(Exercise data):

--- START ---

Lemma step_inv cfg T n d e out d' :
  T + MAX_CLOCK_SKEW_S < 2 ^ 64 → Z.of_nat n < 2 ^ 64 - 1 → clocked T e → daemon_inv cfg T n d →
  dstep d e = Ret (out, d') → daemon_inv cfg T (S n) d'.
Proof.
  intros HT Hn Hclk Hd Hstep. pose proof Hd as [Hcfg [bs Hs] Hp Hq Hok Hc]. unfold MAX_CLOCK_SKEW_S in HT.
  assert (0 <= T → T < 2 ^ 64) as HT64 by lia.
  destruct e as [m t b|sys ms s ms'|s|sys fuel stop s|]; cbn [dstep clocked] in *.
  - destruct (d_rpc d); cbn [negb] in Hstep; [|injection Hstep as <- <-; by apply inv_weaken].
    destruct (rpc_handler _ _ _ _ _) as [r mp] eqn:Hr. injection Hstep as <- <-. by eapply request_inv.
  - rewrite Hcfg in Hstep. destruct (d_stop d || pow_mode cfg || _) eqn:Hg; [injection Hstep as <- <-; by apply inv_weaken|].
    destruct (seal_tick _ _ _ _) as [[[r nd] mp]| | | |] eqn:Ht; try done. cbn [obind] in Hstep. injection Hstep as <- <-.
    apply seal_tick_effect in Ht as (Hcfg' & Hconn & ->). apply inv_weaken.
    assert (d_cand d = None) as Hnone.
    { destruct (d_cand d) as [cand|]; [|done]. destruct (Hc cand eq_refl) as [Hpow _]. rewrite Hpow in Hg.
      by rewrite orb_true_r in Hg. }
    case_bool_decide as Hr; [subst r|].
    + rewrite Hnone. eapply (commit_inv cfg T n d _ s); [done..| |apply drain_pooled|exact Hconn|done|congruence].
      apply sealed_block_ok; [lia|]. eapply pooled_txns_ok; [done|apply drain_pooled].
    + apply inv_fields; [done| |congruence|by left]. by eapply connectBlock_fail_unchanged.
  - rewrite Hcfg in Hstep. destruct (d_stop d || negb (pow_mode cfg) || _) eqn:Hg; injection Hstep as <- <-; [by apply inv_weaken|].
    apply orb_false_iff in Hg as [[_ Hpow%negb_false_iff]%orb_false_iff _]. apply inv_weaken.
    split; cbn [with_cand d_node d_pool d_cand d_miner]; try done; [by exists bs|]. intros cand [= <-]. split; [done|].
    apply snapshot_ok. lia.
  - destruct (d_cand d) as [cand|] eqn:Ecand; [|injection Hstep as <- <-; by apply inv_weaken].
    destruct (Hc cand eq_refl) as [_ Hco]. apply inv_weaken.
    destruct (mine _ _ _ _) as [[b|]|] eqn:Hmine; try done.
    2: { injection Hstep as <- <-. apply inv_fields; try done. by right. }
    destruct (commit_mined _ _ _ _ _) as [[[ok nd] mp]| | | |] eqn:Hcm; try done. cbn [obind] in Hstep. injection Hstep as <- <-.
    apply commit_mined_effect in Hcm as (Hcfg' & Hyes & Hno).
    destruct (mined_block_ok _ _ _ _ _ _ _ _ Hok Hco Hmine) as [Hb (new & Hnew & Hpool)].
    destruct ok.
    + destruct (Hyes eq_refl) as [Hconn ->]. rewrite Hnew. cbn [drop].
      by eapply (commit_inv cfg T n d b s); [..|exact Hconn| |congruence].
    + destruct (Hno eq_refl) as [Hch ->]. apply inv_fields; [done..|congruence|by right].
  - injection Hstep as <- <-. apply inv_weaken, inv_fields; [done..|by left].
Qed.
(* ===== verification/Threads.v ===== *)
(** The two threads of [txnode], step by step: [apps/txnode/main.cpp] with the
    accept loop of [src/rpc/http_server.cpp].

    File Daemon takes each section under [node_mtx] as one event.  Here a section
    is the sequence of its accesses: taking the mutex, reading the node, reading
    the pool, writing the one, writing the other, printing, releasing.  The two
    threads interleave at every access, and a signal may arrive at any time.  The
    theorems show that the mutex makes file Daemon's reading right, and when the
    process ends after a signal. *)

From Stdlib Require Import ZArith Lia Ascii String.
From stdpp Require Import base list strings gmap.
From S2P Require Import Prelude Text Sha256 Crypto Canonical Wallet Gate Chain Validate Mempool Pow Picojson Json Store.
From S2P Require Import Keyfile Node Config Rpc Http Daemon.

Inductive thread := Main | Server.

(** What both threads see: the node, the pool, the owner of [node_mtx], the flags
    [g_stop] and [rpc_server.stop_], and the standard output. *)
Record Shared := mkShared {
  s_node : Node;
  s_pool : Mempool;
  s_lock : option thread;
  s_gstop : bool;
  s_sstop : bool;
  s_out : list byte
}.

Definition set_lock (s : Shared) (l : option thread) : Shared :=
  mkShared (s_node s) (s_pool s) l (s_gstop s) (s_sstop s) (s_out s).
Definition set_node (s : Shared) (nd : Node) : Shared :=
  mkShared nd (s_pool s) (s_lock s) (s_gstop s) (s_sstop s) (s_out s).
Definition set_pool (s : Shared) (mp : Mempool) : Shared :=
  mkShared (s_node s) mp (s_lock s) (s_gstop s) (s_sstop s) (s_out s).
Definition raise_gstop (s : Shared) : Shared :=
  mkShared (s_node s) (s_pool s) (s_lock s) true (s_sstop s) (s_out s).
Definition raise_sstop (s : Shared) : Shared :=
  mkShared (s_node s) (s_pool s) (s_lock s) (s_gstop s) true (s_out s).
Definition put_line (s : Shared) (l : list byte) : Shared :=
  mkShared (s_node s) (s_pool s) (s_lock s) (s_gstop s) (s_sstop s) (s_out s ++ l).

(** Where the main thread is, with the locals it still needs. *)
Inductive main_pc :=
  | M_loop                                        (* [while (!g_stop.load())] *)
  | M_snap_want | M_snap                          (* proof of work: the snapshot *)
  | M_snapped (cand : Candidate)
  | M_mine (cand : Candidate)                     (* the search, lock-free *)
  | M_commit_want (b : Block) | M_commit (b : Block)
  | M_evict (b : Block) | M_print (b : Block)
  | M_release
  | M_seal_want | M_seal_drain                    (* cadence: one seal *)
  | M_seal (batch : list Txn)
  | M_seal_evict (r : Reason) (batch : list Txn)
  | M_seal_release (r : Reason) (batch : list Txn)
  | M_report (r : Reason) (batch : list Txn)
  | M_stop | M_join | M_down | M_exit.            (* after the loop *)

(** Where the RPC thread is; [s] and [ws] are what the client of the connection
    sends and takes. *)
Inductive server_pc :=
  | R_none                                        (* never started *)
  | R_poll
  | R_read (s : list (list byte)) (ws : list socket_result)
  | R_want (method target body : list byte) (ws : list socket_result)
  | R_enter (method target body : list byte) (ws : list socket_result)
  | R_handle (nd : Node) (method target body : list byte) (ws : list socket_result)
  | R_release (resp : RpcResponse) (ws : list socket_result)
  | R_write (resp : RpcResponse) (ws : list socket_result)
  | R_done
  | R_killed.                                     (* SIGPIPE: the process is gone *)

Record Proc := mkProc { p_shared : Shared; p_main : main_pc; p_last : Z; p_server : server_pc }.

--- END ---
--- START ---

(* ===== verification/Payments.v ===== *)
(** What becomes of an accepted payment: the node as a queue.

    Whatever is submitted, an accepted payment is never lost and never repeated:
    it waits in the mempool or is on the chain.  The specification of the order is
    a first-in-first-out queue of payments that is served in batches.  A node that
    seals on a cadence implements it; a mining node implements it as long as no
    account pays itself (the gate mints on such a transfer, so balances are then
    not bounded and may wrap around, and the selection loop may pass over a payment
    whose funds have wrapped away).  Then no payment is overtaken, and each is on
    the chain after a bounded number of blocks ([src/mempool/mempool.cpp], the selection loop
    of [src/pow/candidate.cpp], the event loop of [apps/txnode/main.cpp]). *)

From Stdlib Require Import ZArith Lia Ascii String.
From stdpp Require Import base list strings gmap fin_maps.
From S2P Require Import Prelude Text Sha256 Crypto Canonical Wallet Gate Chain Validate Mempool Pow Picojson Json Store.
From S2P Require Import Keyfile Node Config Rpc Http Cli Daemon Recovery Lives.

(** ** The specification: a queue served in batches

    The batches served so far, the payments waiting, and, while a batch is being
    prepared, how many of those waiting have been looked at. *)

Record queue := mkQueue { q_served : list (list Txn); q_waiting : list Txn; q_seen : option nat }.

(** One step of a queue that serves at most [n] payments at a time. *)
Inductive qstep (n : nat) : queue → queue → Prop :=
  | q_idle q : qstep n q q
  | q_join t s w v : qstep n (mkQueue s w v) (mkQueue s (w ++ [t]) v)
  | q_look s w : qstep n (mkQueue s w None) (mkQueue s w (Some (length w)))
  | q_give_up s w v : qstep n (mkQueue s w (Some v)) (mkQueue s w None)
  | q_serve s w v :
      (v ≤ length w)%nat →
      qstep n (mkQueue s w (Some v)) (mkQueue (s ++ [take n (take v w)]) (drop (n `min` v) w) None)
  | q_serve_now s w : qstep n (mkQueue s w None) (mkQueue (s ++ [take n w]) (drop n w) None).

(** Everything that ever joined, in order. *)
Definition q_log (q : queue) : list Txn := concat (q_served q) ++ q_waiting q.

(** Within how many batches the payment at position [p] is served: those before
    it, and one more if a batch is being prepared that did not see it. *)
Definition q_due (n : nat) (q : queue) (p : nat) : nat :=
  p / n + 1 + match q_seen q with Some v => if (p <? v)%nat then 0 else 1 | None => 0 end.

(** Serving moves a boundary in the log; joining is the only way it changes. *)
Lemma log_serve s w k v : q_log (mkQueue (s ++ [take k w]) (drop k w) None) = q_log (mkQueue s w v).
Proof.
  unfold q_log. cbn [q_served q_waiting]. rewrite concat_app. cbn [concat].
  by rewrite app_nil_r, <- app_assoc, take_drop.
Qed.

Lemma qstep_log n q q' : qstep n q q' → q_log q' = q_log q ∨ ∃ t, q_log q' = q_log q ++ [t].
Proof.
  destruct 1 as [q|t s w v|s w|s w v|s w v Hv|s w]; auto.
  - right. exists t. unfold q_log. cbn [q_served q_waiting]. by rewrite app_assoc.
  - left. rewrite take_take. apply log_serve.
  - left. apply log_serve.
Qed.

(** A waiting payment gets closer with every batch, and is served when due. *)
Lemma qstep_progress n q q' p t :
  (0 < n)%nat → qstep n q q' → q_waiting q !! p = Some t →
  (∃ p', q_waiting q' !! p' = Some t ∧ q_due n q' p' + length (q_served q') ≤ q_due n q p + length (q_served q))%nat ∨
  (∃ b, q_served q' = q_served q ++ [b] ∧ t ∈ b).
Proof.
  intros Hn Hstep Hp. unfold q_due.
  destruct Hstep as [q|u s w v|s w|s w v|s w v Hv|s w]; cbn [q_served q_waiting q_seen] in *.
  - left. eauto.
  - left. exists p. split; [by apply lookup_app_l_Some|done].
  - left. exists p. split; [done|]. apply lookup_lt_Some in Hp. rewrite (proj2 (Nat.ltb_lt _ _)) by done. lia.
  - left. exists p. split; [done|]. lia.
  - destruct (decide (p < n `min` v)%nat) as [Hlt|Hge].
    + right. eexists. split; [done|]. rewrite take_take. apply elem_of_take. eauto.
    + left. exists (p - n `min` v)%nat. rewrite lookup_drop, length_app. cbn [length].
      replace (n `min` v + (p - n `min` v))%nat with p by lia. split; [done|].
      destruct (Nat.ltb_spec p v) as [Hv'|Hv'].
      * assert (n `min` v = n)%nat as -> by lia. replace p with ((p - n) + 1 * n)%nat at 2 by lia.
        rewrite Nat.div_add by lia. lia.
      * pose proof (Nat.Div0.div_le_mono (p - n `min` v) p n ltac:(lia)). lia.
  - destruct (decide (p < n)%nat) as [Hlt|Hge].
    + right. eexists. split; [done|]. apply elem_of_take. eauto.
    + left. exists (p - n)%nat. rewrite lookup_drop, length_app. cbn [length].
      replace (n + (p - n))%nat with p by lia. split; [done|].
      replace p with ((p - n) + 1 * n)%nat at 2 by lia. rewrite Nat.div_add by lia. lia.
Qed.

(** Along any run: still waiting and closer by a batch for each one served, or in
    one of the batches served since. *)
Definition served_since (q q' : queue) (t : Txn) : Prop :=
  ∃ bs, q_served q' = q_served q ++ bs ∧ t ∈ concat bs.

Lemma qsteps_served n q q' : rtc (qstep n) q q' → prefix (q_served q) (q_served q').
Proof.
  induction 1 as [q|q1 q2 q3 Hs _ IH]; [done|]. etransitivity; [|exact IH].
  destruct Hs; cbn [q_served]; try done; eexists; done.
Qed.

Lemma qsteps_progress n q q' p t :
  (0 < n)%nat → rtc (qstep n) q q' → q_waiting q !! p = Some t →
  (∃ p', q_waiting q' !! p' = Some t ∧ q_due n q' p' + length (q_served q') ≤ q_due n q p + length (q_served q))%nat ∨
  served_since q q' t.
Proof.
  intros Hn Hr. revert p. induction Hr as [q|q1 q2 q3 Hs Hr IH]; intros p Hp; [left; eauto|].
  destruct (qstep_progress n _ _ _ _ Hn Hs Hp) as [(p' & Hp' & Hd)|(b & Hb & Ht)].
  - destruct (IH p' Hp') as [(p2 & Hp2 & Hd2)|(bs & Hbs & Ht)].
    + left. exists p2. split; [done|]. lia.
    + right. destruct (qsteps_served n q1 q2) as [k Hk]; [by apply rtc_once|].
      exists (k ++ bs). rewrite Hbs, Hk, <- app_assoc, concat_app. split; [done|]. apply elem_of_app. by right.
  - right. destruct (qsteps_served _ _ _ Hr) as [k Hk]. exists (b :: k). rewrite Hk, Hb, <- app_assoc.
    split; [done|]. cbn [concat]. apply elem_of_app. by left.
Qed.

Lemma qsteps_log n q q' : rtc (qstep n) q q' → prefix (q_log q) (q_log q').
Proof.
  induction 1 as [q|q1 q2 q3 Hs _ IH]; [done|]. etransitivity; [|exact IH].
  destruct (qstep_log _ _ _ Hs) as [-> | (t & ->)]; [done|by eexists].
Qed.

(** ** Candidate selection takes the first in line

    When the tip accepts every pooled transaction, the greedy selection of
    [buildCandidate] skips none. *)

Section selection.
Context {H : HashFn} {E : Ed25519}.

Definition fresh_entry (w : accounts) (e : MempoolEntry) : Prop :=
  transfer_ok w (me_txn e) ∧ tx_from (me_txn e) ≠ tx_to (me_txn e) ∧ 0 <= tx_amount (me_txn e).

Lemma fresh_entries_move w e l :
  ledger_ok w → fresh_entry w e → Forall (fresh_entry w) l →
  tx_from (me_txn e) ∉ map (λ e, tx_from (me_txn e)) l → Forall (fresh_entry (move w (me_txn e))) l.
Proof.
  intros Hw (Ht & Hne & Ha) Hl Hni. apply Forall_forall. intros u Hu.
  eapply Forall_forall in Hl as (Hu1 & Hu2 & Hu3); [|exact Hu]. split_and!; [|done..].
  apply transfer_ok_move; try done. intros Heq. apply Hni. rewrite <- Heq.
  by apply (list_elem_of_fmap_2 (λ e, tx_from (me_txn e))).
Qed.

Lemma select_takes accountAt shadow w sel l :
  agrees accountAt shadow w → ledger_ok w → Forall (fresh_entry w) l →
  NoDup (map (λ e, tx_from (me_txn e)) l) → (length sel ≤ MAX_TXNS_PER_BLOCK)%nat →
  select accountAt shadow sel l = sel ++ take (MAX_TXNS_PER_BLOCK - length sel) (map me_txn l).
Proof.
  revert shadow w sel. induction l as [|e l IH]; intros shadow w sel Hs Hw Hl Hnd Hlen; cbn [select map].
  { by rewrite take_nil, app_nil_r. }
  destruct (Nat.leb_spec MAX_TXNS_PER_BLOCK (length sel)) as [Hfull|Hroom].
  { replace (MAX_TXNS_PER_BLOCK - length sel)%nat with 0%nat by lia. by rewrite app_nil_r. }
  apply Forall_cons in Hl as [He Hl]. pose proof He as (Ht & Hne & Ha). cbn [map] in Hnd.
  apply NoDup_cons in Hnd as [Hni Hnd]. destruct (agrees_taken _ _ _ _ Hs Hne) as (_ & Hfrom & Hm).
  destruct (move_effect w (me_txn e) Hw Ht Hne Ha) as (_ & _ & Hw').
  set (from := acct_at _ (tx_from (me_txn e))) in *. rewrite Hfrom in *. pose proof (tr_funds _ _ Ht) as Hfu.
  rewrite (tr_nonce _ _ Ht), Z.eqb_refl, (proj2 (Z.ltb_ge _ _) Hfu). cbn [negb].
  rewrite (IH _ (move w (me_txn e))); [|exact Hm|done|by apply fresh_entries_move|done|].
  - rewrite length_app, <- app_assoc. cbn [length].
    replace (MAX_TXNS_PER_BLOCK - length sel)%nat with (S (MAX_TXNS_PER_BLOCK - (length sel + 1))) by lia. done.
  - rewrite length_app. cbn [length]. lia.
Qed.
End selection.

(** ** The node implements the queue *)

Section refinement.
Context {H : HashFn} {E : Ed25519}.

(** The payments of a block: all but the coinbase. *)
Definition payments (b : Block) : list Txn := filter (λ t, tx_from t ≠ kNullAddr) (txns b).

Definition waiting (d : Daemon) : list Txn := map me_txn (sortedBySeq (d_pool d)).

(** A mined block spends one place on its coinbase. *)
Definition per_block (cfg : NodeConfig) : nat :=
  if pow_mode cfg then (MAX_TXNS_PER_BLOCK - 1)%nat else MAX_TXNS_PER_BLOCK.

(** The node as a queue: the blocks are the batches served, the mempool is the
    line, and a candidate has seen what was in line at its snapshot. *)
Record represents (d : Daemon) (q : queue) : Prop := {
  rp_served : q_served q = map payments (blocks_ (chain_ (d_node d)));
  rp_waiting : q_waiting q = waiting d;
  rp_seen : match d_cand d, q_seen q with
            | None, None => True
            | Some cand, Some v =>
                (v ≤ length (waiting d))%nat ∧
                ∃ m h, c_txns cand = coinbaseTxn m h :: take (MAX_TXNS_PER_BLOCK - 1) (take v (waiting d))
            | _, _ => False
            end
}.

--- END ---

(Directions):
Give back precisely the lines above that start at the line containing "Lemma step_inv cfg" and end at the line containing "apply sealed_block_ok; [lia|].", inclusive. No other lines belong in the output.

(Response below):
Lemma step_inv cfg T n d e out d' :
  T + MAX_CLOCK_SKEW_S < 2 ^ 64 → Z.of_nat n < 2 ^ 64 - 1 → clocked T e → daemon_inv cfg T n d →
  dstep d e = Ret (out, d') → daemon_inv cfg T (S n) d'.
Proof.
  intros HT Hn Hclk Hd Hstep. pose proof Hd as [Hcfg [bs Hs] Hp Hq Hok Hc]. unfold MAX_CLOCK_SKEW_S in HT.
  assert (0 <= T → T < 2 ^ 64) as HT64 by lia.
  destruct e as [m t b|sys ms s ms'|s|sys fuel stop s|]; cbn [dstep clocked] in *.
  - destruct (d_rpc d); cbn [negb] in Hstep; [|injection Hstep as <- <-; by apply inv_weaken].
    destruct (rpc_handler _ _ _ _ _) as [r mp] eqn:Hr. injection Hstep as <- <-. by eapply request_inv.
  - rewrite Hcfg in Hstep. destruct (d_stop d || pow_mode cfg || _) eqn:Hg; [injection Hstep as <- <-; by apply inv_weaken|].
    destruct (seal_tick _ _ _ _) as [[[r nd] mp]| | | |] eqn:Ht; try done. cbn [obind] in Hstep. injection Hstep as <- <-.
    apply seal_tick_effect in Ht as (Hcfg' & Hconn & ->). apply inv_weaken.
    assert (d_cand d = None) as Hnone.
    { destruct (d_cand d) as [cand|]; [|done]. destruct (Hc cand eq_refl) as [Hpow _]. rewrite Hpow in Hg.
      by rewrite orb_true_r in Hg. }
    case_bool_decide as Hr; [subst r|].
    + rewrite Hnone. eapply (commit_inv cfg T n d _ s); [done..| |apply drain_pooled|exact Hconn|done|congruence].
      apply sealed_block_ok; [lia|]. eapply pooled_txns_ok; [done|apply drain_pooled].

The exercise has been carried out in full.